** TASK PROMPT **
Search term "text": copy each line of the records that contains it.

** DATA SUPPLIED **
(* ===== verification/TestListing.v ===== *)
(** * The tests of [fs_engine.rs]: listing, and the property tests

    The rest of [mod tests], and [mod proptests], whose properties hold of every
    input. *)

From S2P Require Import Prelude RustStr RustNum RustPath Codec Paths Checksum EngineError Fs FsFacts Atomic Meta Layer Walk FsBase Listing FsEngine FsSamples Digests TestKit TestRun TestEngine.

#[local] Existing Instance test_env.
#[local] Existing Instance standard_crates.
#[local] Existing Instance standard_md5.
#[local] Existing Instance manifest_json.
#[local] Existing Instance bucket_meta_json.
#[local] Existing Instance disk_format_json.
#[local] Existing Instance byte_reads.

Import FsEngine.

(** ** Listing, the brief *)

(** [ListParams { prefix, delimiter, continuation_token, start_after, max_keys }]. *)
Abbreviation params := mkListParams.

Definition put_each (e : FsEngine.t) (keys : list str) : test unit :=
  for_each keys (λ k, _ ← unwrap (put_object e (b#"buk") k (body (b#"x")) default_opts); mret ()).

Definition seed (e : FsEngine.t) : test unit :=
  _ ← unwrap (create_bucket e (b#"buk"));
  put_each e [b#"a.txt"; b#"dir/one"; b#"dir/two"; b#"dir/sub/deep"; b#"z.txt"].

Definition listed (r : ListResult) : list str := oi_key <$> lr_objects r.

Definition plain_listing_sorted : test unit :=
  e ← eng; _ ← seed e;
  r ← unwrap (list_objects_v2 e (b#"buk") (params None None None None 1000));
  _ ← assert (assert_eq (listed r) [b#"a.txt"; b#"dir/one"; b#"dir/sub/deep"; b#"dir/two"; b#"z.txt"]);
  assert (negb (lr_is_truncated r)).

Definition delimiter_folds_common_prefixes : test unit :=
  e ← eng; _ ← seed e;
  r ← unwrap (list_objects_v2 e (b#"buk") (params None (Some (b#"/")) None None 1000));
  _ ← assert (assert_eq (listed r) [b#"a.txt"; b#"z.txt"]);
  assert (assert_eq (lr_common_prefixes r) [b#"dir/"]).

Definition prefix_and_delimiter : test unit :=
  e ← eng; _ ← seed e;
  r ← unwrap (list_objects_v2 e (b#"buk") (params (Some (b#"dir/")) (Some (b#"/")) None None 1000));
  _ ← assert (assert_eq (listed r) [b#"dir/one"; b#"dir/two"]);
  assert (assert_eq (lr_common_prefixes r) [b#"dir/sub/"]).

Definition pagination_with_continuation : test unit :=
  e ← eng; _ ← seed e;
  p1 ← unwrap (list_objects_v2 e (b#"buk") (params None None None None 2));
  _ ← assert (assert_eq (length (lr_objects p1)) 2);
  _ ← assert (lr_is_truncated p1);
  p2 ← unwrap (list_objects_v2 e (b#"buk") (params None None (lr_next_continuation_token p1) None 2));
  _ ← assert (assert_eq (oi_key <$> head (lr_objects p2)) (Some (b#"dir/sub/deep")));
  p3 ← unwrap (list_objects_v2 e (b#"buk") (params None None (lr_next_continuation_token p2) None 100));
  _ ← assert (assert_eq (length (lr_objects p3)) 1);
  _ ← assert (negb (lr_is_truncated p3));
  assert (bool_decide (lr_next_continuation_token p3 = None)).

(** ** Listing, beyond the brief *)

(** The helper [list]: a budget that nothing here reaches. *)
Definition list_all (e : FsEngine.t) (bucket : str) (p : ListParams) : test ListResult :=
  unwrap (list_objects_v2 e bucket
    (params (lp_prefix p) (lp_delimiter p) (lp_continuation_token p) (lp_start_after p) 1000)).

(** [ListParams::default]. *)
Definition default_params : ListParams := params None None None None 0.

Definition mark_deleted (e : FsEngine.t) (bucket key : str) : test unit :=
  let path := push (obj_dir e bucket key) META_FILE in
  loaded ← unwrap (load_manifest path);
  m ← unwrap_some loaded;
  unwrap (store_manifest (tmp_dir e) path (mark_first m)).

Definition listing_reports_the_bucket_it_was_asked_for : test unit :=
  e ← eng; _ ← seed e;
  _ ← assert_err (list_objects_v2 e (b#"other") default_params) NoSuchBucket;
  assert_err (list_objects_v2 e (b#"../escape") default_params) InvalidBucketName.

Definition a_bucket_with_no_object_tree_lists_empty : test unit :=
  e ← eng;
  _ ← unwrap (create_bucket e (b#"buk"));
  there ← path_exists (push (bucket_dir e (b#"buk")) (b#"objects"));
  _ ← assert (negb there);
  r ← list_all e (b#"buk") default_params;
  _ ← assert (bool_decide (lr_objects r = []));
  _ ← assert (bool_decide (lr_common_prefixes r = []));
  assert (negb (lr_is_truncated r)).

Definition max_keys_zero_is_an_empty_page_that_is_not_truncated : test unit :=
  e ← eng; _ ← seed e;
  r ← unwrap (list_objects_v2 e (b#"buk") default_params);
  _ ← assert (bool_decide (lr_objects r = []));
  _ ← assert (negb (lr_is_truncated r));
  assert (bool_decide (lr_next_continuation_token r = None)).

Definition a_page_that_exactly_holds_the_listing_is_not_truncated : test unit :=
  e ← eng; _ ← seed e;
  r ← unwrap (list_objects_v2 e (b#"buk") (params None None None None 5));
  _ ← assert (assert_eq (length (lr_objects r)) 5);
  _ ← assert (negb (lr_is_truncated r));
  assert (bool_decide (lr_next_continuation_token r = None)).

Definition paging_a_folded_listing_advances_past_the_common_prefix : test unit :=
  e ← eng; _ ← seed e;
  let page token := unwrap (list_objects_v2 e (b#"buk") (params None (Some (b#"/")) token None 1)) in
  p1 ← page None;
  _ ← assert (assert_eq (listed p1) [b#"a.txt"]);
  _ ← assert (lr_is_truncated p1);
  p2 ← page (lr_next_continuation_token p1);
  _ ← assert (bool_decide (lr_objects p2 = []));
  _ ← assert (assert_eq (lr_common_prefixes p2) [b#"dir/"]);
  _ ← assert (assert_eq (lr_next_continuation_token p2) (Some (b#"dir/")));
  _ ← assert (lr_is_truncated p2);
  p3 ← page (lr_next_continuation_token p2);
  _ ← assert (assert_eq (listed p3) [b#"z.txt"]);
  assert (negb (lr_is_truncated p3)).

Definition the_later_of_the_token_and_start_after_wins : test unit :=
  e ← eng; _ ← seed e;
  for_each [(b#"a.txt", b#"dir/two"); (b#"dir/two", b#"a.txt")] (λ '(token, after),
    r ← list_all e (b#"buk") (params None None (Some token) (Some after) 0);
    assert (assert_eq (listed r) [b#"z.txt"])).

Definition start_after_alone_is_exclusive : test unit :=
  e ← eng; _ ← seed e;
  r ← list_all e (b#"buk") (params None None None (Some (b#"dir/one")) 0);
  assert (assert_eq (listed r) [b#"dir/sub/deep"; b#"dir/two"; b#"z.txt"]).

Definition a_prefix_can_cut_a_key_component_in_half : test unit :=
  e ← eng; _ ← seed e;
  r ← list_all e (b#"buk") (params (Some (b#"di")) (Some (b#"/")) None None 0);
  _ ← assert (bool_decide (lr_objects r = []));
  assert (assert_eq (lr_common_prefixes r) [b#"dir/"]).

Definition a_delimiter_need_not_be_a_slash : test unit :=
  e ← eng;
  _ ← unwrap (create_bucket e (b#"buk"));
  _ ← put_each e [b#"aXXb"; b#"aXXc"; b#"plain"];
  r ← list_all e (b#"buk") (params None (Some (b#"XX")) None None 0);
  _ ← assert (assert_eq (listed r) [b#"plain"]);
  assert (assert_eq (lr_common_prefixes r) [b#"aXX"]).

Definition an_empty_delimiter_folds_nothing : test unit :=
  e ← eng; _ ← seed e;
  r ← list_all e (b#"buk") (params None (Some []) None None 0);
  _ ← assert (assert_eq (length (lr_objects r)) 5);
  assert (bool_decide (lr_common_prefixes r = [])).

Definition a_deleted_key_leaves_the_listing : test unit :=
  e ← eng; _ ← seed e;
  _ ← unwrap (delete_object e (b#"buk") (b#"dir/sub/deep"));
  _ ← unwrap (delete_object e (b#"buk") (b#"a.txt"));
  r ← list_all e (b#"buk") default_params;
  assert (assert_eq (listed r) [b#"dir/one"; b#"dir/two"; b#"z.txt"]).

Definition delete_marker_heads_are_skipped : test unit :=
  e ← eng;
  _ ← unwrap (create_bucket e (b#"buk"));
  _ ← put_each e [b#"gone/a"; b#"gone/b"; b#"live/x"; b#"z"];
  _ ← for_each [b#"gone/a"; b#"gone/b"] (λ k, mark_deleted e (b#"buk") k);
  flat ← list_all e (b#"buk") default_params;
  _ ← assert (assert_eq (listed flat) [b#"live/x"; b#"z"]);
  folded ← unwrap (list_objects_v2 e (b#"buk") (params None (Some (b#"/")) None None 1));
  _ ← assert (bool_decide (lr_objects folded = []));
  _ ← assert (assert_eq (lr_common_prefixes folded) [b#"live/"]);
  assert (lr_is_truncated folded).

Definition a_listing_entry_carries_the_whole_object : test unit :=
  e ← eng;
  _ ← unwrap (create_bucket e (b#"buk"));
  let opts := mkPutOpts (Some (b#"text/plain")) {[ b#"owner" := b#"khan" ]} None in
  put ← unwrap (put_object e (b#"buk") (b#"k") (body (b#"hello")) opts);
  r ← list_all e (b#"buk") default_params;
  match lr_objects r with
  | [got] =>
      _ ← assert (assert_eq (oi_key got) (b#"k"));
      _ ← assert (assert_eq (oi_size got) 5%N);
      _ ← assert (assert_eq (oi_etag got) (oi_etag put));
      _ ← assert (assert_eq (oi_content_type got) (b#"text/plain"));
      _ ← assert (assert_eq (oi_user_metadata got !! (b#"owner")) (Some (b#"khan")));
      assert (assert_eq (oi_mtime_epoch_ms got) (oi_mtime_epoch_ms put))
  | _ => assert false
  end.

Definition keys_the_filesystem_would_choke_on_come_back_intact_and_in_order : test unit :=
  e ← eng;
  _ ← unwrap (create_bucket e (b#"buk"));
  let keys := [[]; b#".."; META_FILE; b#"a/"; b#"a/b"; b#"café"; b#"pct%"; b#"tab" ++ [Byte.x09] ++ b#"x"; b#"😀/emoji"] in
  _ ← put_each e keys;
  r ← list_all e (b#"buk") default_params;
  assert (assert_eq (listed r) (sort_by str_leb keys)).

Theorem listing_tests_pass : asserts (passes <$> [plain_listing_sorted; delimiter_folds_common_prefixes; prefix_and_delimiter;
  pagination_with_continuation; listing_reports_the_bucket_it_was_asked_for; a_bucket_with_no_object_tree_lists_empty;
  max_keys_zero_is_an_empty_page_that_is_not_truncated; a_page_that_exactly_holds_the_listing_is_not_truncated;
  paging_a_folded_listing_advances_past_the_common_prefix; the_later_of_the_token_and_start_after_wins;
  start_after_alone_is_exclusive; a_prefix_can_cut_a_key_component_in_half; a_delimiter_need_not_be_a_slash;
  an_empty_delimiter_folds_nothing; a_deleted_key_leaves_the_listing; delete_marker_heads_are_skipped;
  a_listing_entry_carries_the_whole_object; keys_the_filesystem_would_choke_on_come_back_intact_and_in_order]) = true.
Proof. by vm_compute. Qed.
Lemma remove_filter m id : one_per_version m →
  versions (remove m id).2 = filter (λ v, version_id v ≠ id) (versions m).
Proof.
  intros Hnd. unfold remove, one_per_version in *. destruct (list_find _ (versions m)) as [[i e]|] eqn:Hf; cbn [snd versions].
  - apply list_find_Some in Hf as (Hi & He & _). rewrite delete_take_drop.
    rewrite <- (take_drop_middle _ _ _ Hi) in Hnd |- * at 3. rewrite fmap_app, fmap_cons in Hnd.
    apply NoDup_app in Hnd as (_ & Hdis & [Hd _]%NoDup_cons).
    rewrite filter_app, filter_cons_False by tauto. f_equal; symmetry; apply list_filter_all, Forall_forall; intros v Hv Heq.
    + apply (Hdis (version_id v)); [by apply list_elem_of_fmap_2|]. rewrite Heq, <- He. left.
    + apply Hd. rewrite He, <- Heq. by apply list_elem_of_fmap_2.
  - apply list_find_None in Hf. symmetry. by apply list_filter_all.
Qed.

Lemma recorded_upsert m w clock id etag marker :
  recorded (mkHistory m w clock) →
  recorded (mkHistory (upsert m (marked_entry id etag marker)) (<[id := clock + 1]> w) (clock + 1))%N.
Proof.
  intros (Hnd & Hin & Hs & Hle). unfold recorded, ids in *. cbn [manifest_now written write_clock upsert versions fmap list_fmap] in *.
  rewrite fmap_filter_ids. change (version_id (marked_entry id etag marker)) with id.
  set (w' := <[id := _]> w). assert (∀ a, a ≠ id → written_at w' a = written_at w a) as Hother.
  { intros a Ha. unfold written_at, w'. by rewrite lookup_insert_ne. }
  assert (written_at w' id = clock + 1)%N as Hid by (unfold written_at, w'; by rewrite lookup_insert_eq).
  assert (∀ a, a ∈ filter (λ i, i ≠ id) (version_id <$> versions m) → written_at w' a <= clock)%N as Hold.
  { intros a [Ha Hm]%list_elem_of_filter. rewrite Hother by done. rewrite Forall_forall in Hle. by apply Hle. }
  split_and!.
  - constructor; [|by apply NoDup_filter]. rewrite list_elem_of_filter. tauto.
  - intros a. rewrite elem_of_cons, list_elem_of_filter, Hin. unfold w'. destruct (decide (a = id)) as [->|Ha].
    + rewrite lookup_insert_eq. naive_solver.
    + rewrite lookup_insert_ne by done. naive_solver.
  - constructor; [by apply (sorted_without (written_at w))|]. apply Forall_forall. intros a Ha%Hold. rewrite Hid. lia.
  - constructor; [lia|]. apply Forall_forall. intros a Ha%Hold. lia.
Qed.

Lemma recorded_remove m w clock id :
  recorded (mkHistory m w clock) → recorded (mkHistory (remove m id).2 (base.delete id w) clock).
Proof.
  intros (Hnd & Hin & Hs & Hle). unfold recorded, ids in *. cbn [manifest_now written write_clock] in *.
  rewrite remove_filter, fmap_filter_ids by done. set (w' := base.delete id w).
  assert (∀ a, a ≠ id → written_at w' a = written_at w a) as Hother.
  { intros a Ha. unfold written_at, w'. by rewrite lookup_delete_ne. }
  split_and!.
  - by apply NoDup_filter.
  - intros a. rewrite list_elem_of_filter, Hin. unfold w'. destruct (decide (a = id)) as [->|Ha].
    + rewrite lookup_delete_eq. split; [tauto|by intros []].
    + rewrite lookup_delete_ne by done. tauto.
  - by apply (sorted_without (written_at w)).
  - rewrite Forall_forall in Hle |- *. intros a [Ha Hm]%list_elem_of_filter. rewrite Hother by done. by apply Hle.
Qed.

(** The last assertions of a turn hold of a recorded history. *)
Lemma recorded_checks h : recorded h →
  bool_decide (base.size (list_to_set (ids (manifest_now h)) : gset str) = length (ids (manifest_now h)))
  && bool_decide (ids (manifest_now h) = newest_first (written h)) = true.
Proof.
  intros Hr. apply andb_true_iff. rewrite !bool_decide_eq_true. split; [|by apply recorded_newest_first].
  apply size_list_to_set. apply Hr.
Qed.

Lemma history_step_ok h step : recorded h → ∃ h', history_step h step = Some h' ∧ recorded h'.
Proof.
  destruct h as [m w clock]. intros Hr. pose proof Hr as (Hnd & Hin & _ & _). unfold ids in Hin.
  cbn [manifest_now written] in Hnd, Hin. destruct step as [id etag marker|id]; unfold history_step; cbn [manifest_now written write_clock].
  - pose proof (recorded_upsert m w clock id etag marker Hr) as Hr'.
    destruct (upsert_spec m (marked_entry id etag marker) Hnd) as (Hlat & _ & _ & _ & Hlen & _).
    rewrite (bool_decide_true _ Hlat), Hlen. change (version_id (marked_entry id etag marker)) with id.
    rewrite (bool_decide_ext _ _ (Hin id)). destruct (bool_decide (is_Some (w !! id))); rewrite (bool_decide_true (_ = _)) by lia.
    all: cbn [andb mbind option_bind]; rewrite (recorded_checks _ Hr'); by eexists.
  - pose proof (recorded_remove m w clock id Hr) as Hr'. destruct (remove_spec m id Hnd) as [Hrem _].
    assert (length (versions (remove m id).2) = if bool_decide (is_Some (w !! id)) then length (versions m) - 1 else length (versions m)) as Hlen.
    { rewrite <- (bool_decide_ext _ _ (Hin id)). unfold remove. destruct (list_find _ (versions m)) as [[i e]|] eqn:Hf; cbn [snd versions].
      - apply list_find_Some in Hf as (Hi & He & _). rewrite length_delete by by eexists.
        rewrite bool_decide_true; [done|]. rewrite <- He. eapply list_elem_of_fmap_2, list_elem_of_lookup_2, Hi.
      - rewrite bool_decide_false; [done|]. intros (v & Hv & Hvm)%list_elem_of_fmap.
        apply list_find_None in Hf. rewrite Forall_forall in Hf. by apply (Hf v). }
    destruct (remove m id) as [[e|] m'] eqn:Hm; cbn [snd] in *; destruct Hrem as (Hr1 & _ & _).
    + destruct (proj1 (Hr1 e) eq_refl) as [He Heid]. assert (is_Some (w !! id)) as Hk.
      { apply Hin. rewrite <- Heid. by apply list_elem_of_fmap_2. }
      rewrite (bool_decide_true _ Hk) in *. rewrite (bool_decide_true _ Heid), (bool_decide_true _ Hlen).
      cbn [andb mbind option_bind]. rewrite (recorded_checks _ Hr'). by eexists.
    + assert (¬ is_Some (w !! id)) as Hk.
      { intros (v & Hv & Hvm)%Hin%list_elem_of_fmap. by specialize (proj2 (Hr1 v) (conj Hvm (eq_sym Hv))). }
      rewrite (bool_decide_false _ Hk) in *. rewrite (bool_decide_true _ Hlen).
      rewrite delete_id in Hr' by by apply eq_None_not_Some.
      cbn [andb negb mbind option_bind]. rewrite (recorded_checks _ Hr'). by eexists.
Qed.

** ANSWER SPACE **
  let opts := mkPutOpts (Some (b#"text/plain")) {[ b#"owner" := b#"khan" ]} None in
      _ ← assert (assert_eq (oi_content_type got) (b#"text/plain"));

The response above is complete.